ANLY 506 - Course Project

============================================================================================================
About: This document is also available at http://rpubs.com/sherloconan/466232

Objective

To identify the correlations between violent / nonviolent crime rates (total number of crimes per 100,000 population) in 1995 and five demographic factors of communities in 1990: population, ethnicity percentage, age group percentage, average income per capita, education level.

Literature Review

Violent crime includes but is not limited to murder, criminal homicide (voluntary manslaughter), forcible rape, aggravated assault, and robbery.
Non-violent crime includes but is not limited to property crime: theft, embezzlement, arson of personal property, fraud, tax crimes, drug and alcohol-related crimes, prostitution, gambling and racketeering, bribery.
Note: VC=Violent Crime, NVC=Non-violent Crime

1968

1996

2002

2004

2018

Reference

Data Source

“Communities and Crime Unnormalized Data Set” is a cross-sectional data uploaded on March 2nd, 2011, created by Michael Redmond, and archived on Machine Learning Repository at UCI. Link: http://archive.ics.uci.edu/ml/datasets/communities+and+crime+unnormalized.

Error in make.names(col.names, unique = TRUE) : invalid multibyte string at ‘com<6d>unityname’.
In the format of txt extension, correct the typo in the first column of headers, and then read the dataset again.

crime <- read.csv("~/Documents/HU/ANLY 506-51-B/Week 1, Oct 27- Nov 2nd/crimedata.csv")

Data Cleaning

Dataset contains 147 attributes and 2215 instances including missing values as “?”. Demographic statistics are in Column 6 - 129 and were recorded in 1990. Crime rates are in Column 130 - 147 and were recorded in 1995. By definition, the first five columns should be the factor type, and the rest are numeric (some are integer while others are double).

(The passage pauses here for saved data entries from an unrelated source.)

(** * reactor-c: the GEDF-NP scheduler and the watchdog subsystem

    A shallow embedding of
      - core/threaded/scheduler_instance.c  (init_sched_instance),
      - core/threaded/scheduler_GEDF_NP.c   (the scheduler proper),
      - core/threaded/watchdog.c            (watchdog threads),
    followed by the properties of the specification, each settled against
    the embedded code. *)

From stdpp Require Import gmap list.
From Stdlib Require Import ZArith Lia.

Local Open Scope Z_scope.

(** ** Machine integers

    [size_t] is taken to be 64 bits wide (LP64); values are kept in [Z] and
    every operation that can wrap has its wrap-around written out. *)

Definition SIZE_MAX : Z := 2 ^ 64 - 1.

(** Conversion to [size_t] (also the result of unsigned arithmetic). *)
Definition to_size_t (z : Z) : Z := z mod 2 ^ 64.

(** Conversion to [int32_t] / [int] (two's complement). *)
Definition to_int32 (z : Z) : Z := (z + 2 ^ 31) mod 2 ^ 32 - 2 ^ 31.

Definition size_t_range (z : Z) : Prop := 0 <= z <= SIZE_MAX.

(** [LF_MIN(a, b)] is [((a) < (b) ? (a) : (b))]. *)
Definition LF_MIN (a b : Z) : Z := if a <? b then a else b.

(** ** Reactions *)

(** [reaction_status_t]; the scheduler compares and swaps it as a 32-bit
    integer, which on an enumeration is an equality test and an update. *)
Inductive reaction_status_t : Set := inactive | queued | running.

#[global] Instance reaction_status_eq_dec : EqDecision reaction_status_t.
Proof. solve_decision. Defined.

(** The fields of [reaction_t] that the scheduler reads or writes. *)
Record reaction_t : Set := mk_reaction { index : Z; status : reaction_status_t }.

(** Reactions live in memory and are passed around by address: a
    [reaction_t*] is an address ([positive]), [NULL] is [None] where a
    possibly-null pointer is meant, and the memory is a finite map. *)
Definition set_status (r : reaction_t) (s : reaction_status_t) : reaction_t :=
  {| index := index r; status := s |}.

(** [lf_atomic_bool_compare_and_swap32(&p->status, oldval, newval)]:
    [None] when [p] does not point to a reaction. *)
Definition lf_atomic_bool_compare_and_swap32
    (h : gmap positive reaction_t) (p : positive)
    (oldval newval : reaction_status_t) : option (bool * gmap positive reaction_t) :=
  match h !! p with
  | None => None
  | Some r =>
      if decide (status r = oldval)
      then Some (true, <[p := set_status r newval]> h)
      else Some (false, h)
  end.

(** [get_reaction_index], the priority callback handed to [pqueue_init]. *)
Definition get_reaction_index (h : gmap positive reaction_t) (p : positive) : Z :=
  match h !! p with
  | Some r => index r
  | None => 0
  end.

Definition status_of (h : gmap positive reaction_t) (p : positive) : option reaction_status_t :=
  status <$> h !! p.

(** ** The reaction queue *)

Module Pqueue.

(** Modelled from the spec: the priority queue of pqueue.c, which lies
    outside the files embedded here.  The spec describes it as a priority
    queue ordered by [index] ascending (lower = earlier) supporting
    [insert], [pop] and [size]; it is kept as the list of queued addresses
    in pop order. *)
Abbreviation pqueue_t := (list positive).

Fixpoint pqueue_insert (getpri : positive -> Z) (q : pqueue_t) (e : positive) : pqueue_t :=
  match q with
  | [] => [e]
  | x :: q' =>
      if getpri e <? getpri x then e :: x :: q'
      else x :: pqueue_insert getpri q' e
  end.

Definition pqueue_pop (q : pqueue_t) : option positive * pqueue_t :=
  match q with
  | [] => (None, [])
  | x :: q' => (Some x, q')
  end.

Definition pqueue_size (q : pqueue_t) : Z := Z.of_nat (length q).

End Pqueue.
Import Pqueue.

(** ** Scheduler state *)

(** The two mutexes the scheduler takes: [array_of_mutexes[0]], which guards
    the reaction queue, and [env->mutex]. *)
Inductive mutex_id : Set := queue_mutex | env_mutex.

(** Calls into the platform layer that the properties below talk about. *)
Inductive event : Set :=
| EvLock (m : mutex_id)
| EvUnlock (m : mutex_id)
| EvSemRelease (n : Z).

(** [lf_scheduler_t] ([_lf_sched_instance_t] in scheduler_instance.c, where
    the fields carry the prefix [_lf_sched_]).

    [triggered_reactions] is the array of queues that [lf_sched_init]
    allocates; [executing_reactions] is a pointer to one of these queues and
    is kept as the number of the slot it aliases ([None] is [NULL]), so that
    an insertion through [triggered_reactions] is seen through
    [executing_reactions].  The semaphore is its permit count. *)
Record lf_scheduler_t : Set := mk_sched {
  triggered_reactions : list pqueue_t;
  executing_reactions : option nat;
  semaphore : Z;
  number_of_workers : Z;
  number_of_idle_workers : Z;
  next_reaction_level : Z;
  max_reaction_level : Z;
  should_stop : bool
}.

Definition set_triggered_reactions (v : list pqueue_t) (s : lf_scheduler_t) :=
  mk_sched v (executing_reactions s) (semaphore s) (number_of_workers s)
    (number_of_idle_workers s) (next_reaction_level s) (max_reaction_level s) (should_stop s).
Definition set_executing_reactions (v : option nat) (s : lf_scheduler_t) :=
  mk_sched (triggered_reactions s) v (semaphore s) (number_of_workers s)
    (number_of_idle_workers s) (next_reaction_level s) (max_reaction_level s) (should_stop s).
Definition set_semaphore (v : Z) (s : lf_scheduler_t) :=
  mk_sched (triggered_reactions s) (executing_reactions s) v (number_of_workers s)
    (number_of_idle_workers s) (next_reaction_level s) (max_reaction_level s) (should_stop s).
Definition set_number_of_workers (v : Z) (s : lf_scheduler_t) :=
  mk_sched (triggered_reactions s) (executing_reactions s) (semaphore s) v
    (number_of_idle_workers s) (next_reaction_level s) (max_reaction_level s) (should_stop s).
Definition set_number_of_idle_workers (v : Z) (s : lf_scheduler_t) :=
  mk_sched (triggered_reactions s) (executing_reactions s) (semaphore s) (number_of_workers s)
    v (next_reaction_level s) (max_reaction_level s) (should_stop s).
Definition set_next_reaction_level (v : Z) (s : lf_scheduler_t) :=
  mk_sched (triggered_reactions s) (executing_reactions s) (semaphore s) (number_of_workers s)
    (number_of_idle_workers s) v (max_reaction_level s) (should_stop s).
Definition set_max_reaction_level (v : Z) (s : lf_scheduler_t) :=
  mk_sched (triggered_reactions s) (executing_reactions s) (semaphore s) (number_of_workers s)
    (number_of_idle_workers s) (next_reaction_level s) v (should_stop s).
Definition set_should_stop (v : bool) (s : lf_scheduler_t) :=
  mk_sched (triggered_reactions s) (executing_reactions s) (semaphore s) (number_of_workers s)
    (number_of_idle_workers s) (next_reaction_level s) (max_reaction_level s) v.

(** [sched_params_t]; [num_reactions_per_level] is a pointer to an array
    ([None] is [NULL]). *)
Record sched_params_t : Set := mk_params {
  num_reactions_per_level : option (list Z);
  num_reactions_per_level_size : Z
}.

(** ** scheduler_instance.c *)

Section Init.

(** The macro is defined in scheduler_instance.h; its value is left open
    and is a parameter. *)
Variable DEFAULT_MAX_REACTION_LEVEL : Z.

(** What [calloc(1, sizeof(_lf_sched_instance_t))] returns. *)
Definition calloc_sched_instance : lf_scheduler_t :=
  mk_sched [] None 0 0 0 0 0 false.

Warning message suggests 41 columns containing NA. Hawaii (HI), Montana (MT), and Nebraska (NE) states are not included in the dataset while one instance from Washington District of Columbia (DC) has been recorded.

crimeSub <- crime
crimeSub[,5] <- as.factor(crimeSub[,5])
crimeSub[,-c(1,2,5)] <- sapply(crimeSub[,-c(1,2,5)],as.character)
crimeSub[,-c(1,2,5)] <- sapply(crimeSub[,-c(1,2,5)],as.numeric)
crime <- crimeSub; rm(crimeSub)

library(usmap)
us <- as.data.frame(table(crime$state)); colnames(us) <- c("state","count")
plot_usmap(data=us,values="count")+scale_fill_continuous(low="white",high="red",name="Count")+ggtitle("Frequency Count of States in Dataset")+theme(legend.position="right",plot.title=element_text(hjust=0.5,size=15,face="bold"))

Select the dependent variable:
ViolentCrimesPerPop – total number of violent crimes per 100K popuation

nonViolPerPop – total number of non-violent crimes per 100K popuation

Select the independent variables (five demographic factors):
1, Population: population – population for community

2, Ethnicity: racePctWhite – percentage of population that is caucasian

crime$raceSum <- crime$racepctblack+crime$racePctWhite+crime$racePctAsian+crime$racePctHisp
c(sum(crime$raceSum==100),sum(crime$raceSum<100),sum(crime$raceSum>100),range(crime$raceSum))

## [1]    2.00  164.00 2049.00   72.95  175.41

crime[crime$raceSum==min(crime$raceSum),c(1:2)]

##     communityname state
## 940 Tahlequahcity    OK

crime[crime$raceSum==max(crime$raceSum),c(1:2)]

##        communityname state
## 1042 Brownsvillecity    TX

QUESTION: why is the sum of race percentage as low as 73%?
[Hint] http://worldpopulationreview.com/us-cities/tahlequah-ok-population/

3, Age: agePct65up / agePct12t29
– agePct65up: percentage of population that is 65 and over in age
– agePct12t29: percentage of population that is 12-29 in age

crime$primaryKey <- paste(crime$communityname,crime$state,sep="_")
if(!(0 %in% crime$agePct12t29)){
  crime$age <- round(crime$agePct65up/crime$agePct12t29,4)}

4, Income: medIncome / householdsize
– householdsize: mean people per household
– medIncome: median household income

if(!(0 %in% crime$householdsize)){
  crime$income <- round(crime$medIncome/crime$householdsize,2)}

5, Education: PctNotHSGrad – percentage of people 25 and over that are not high school graduates

Exploratory Data Analysis (EDA)

Below is an overview of a table of descriptive statistics for the list of variables. It is noticeable that there are numerous missing values in the dependent variable(s). Moreover, there is NULL value in ViolentCrimesPerPop, i.e., “0”. All these dirty data will be removed for modeling but can be updated and regarded as a validation set.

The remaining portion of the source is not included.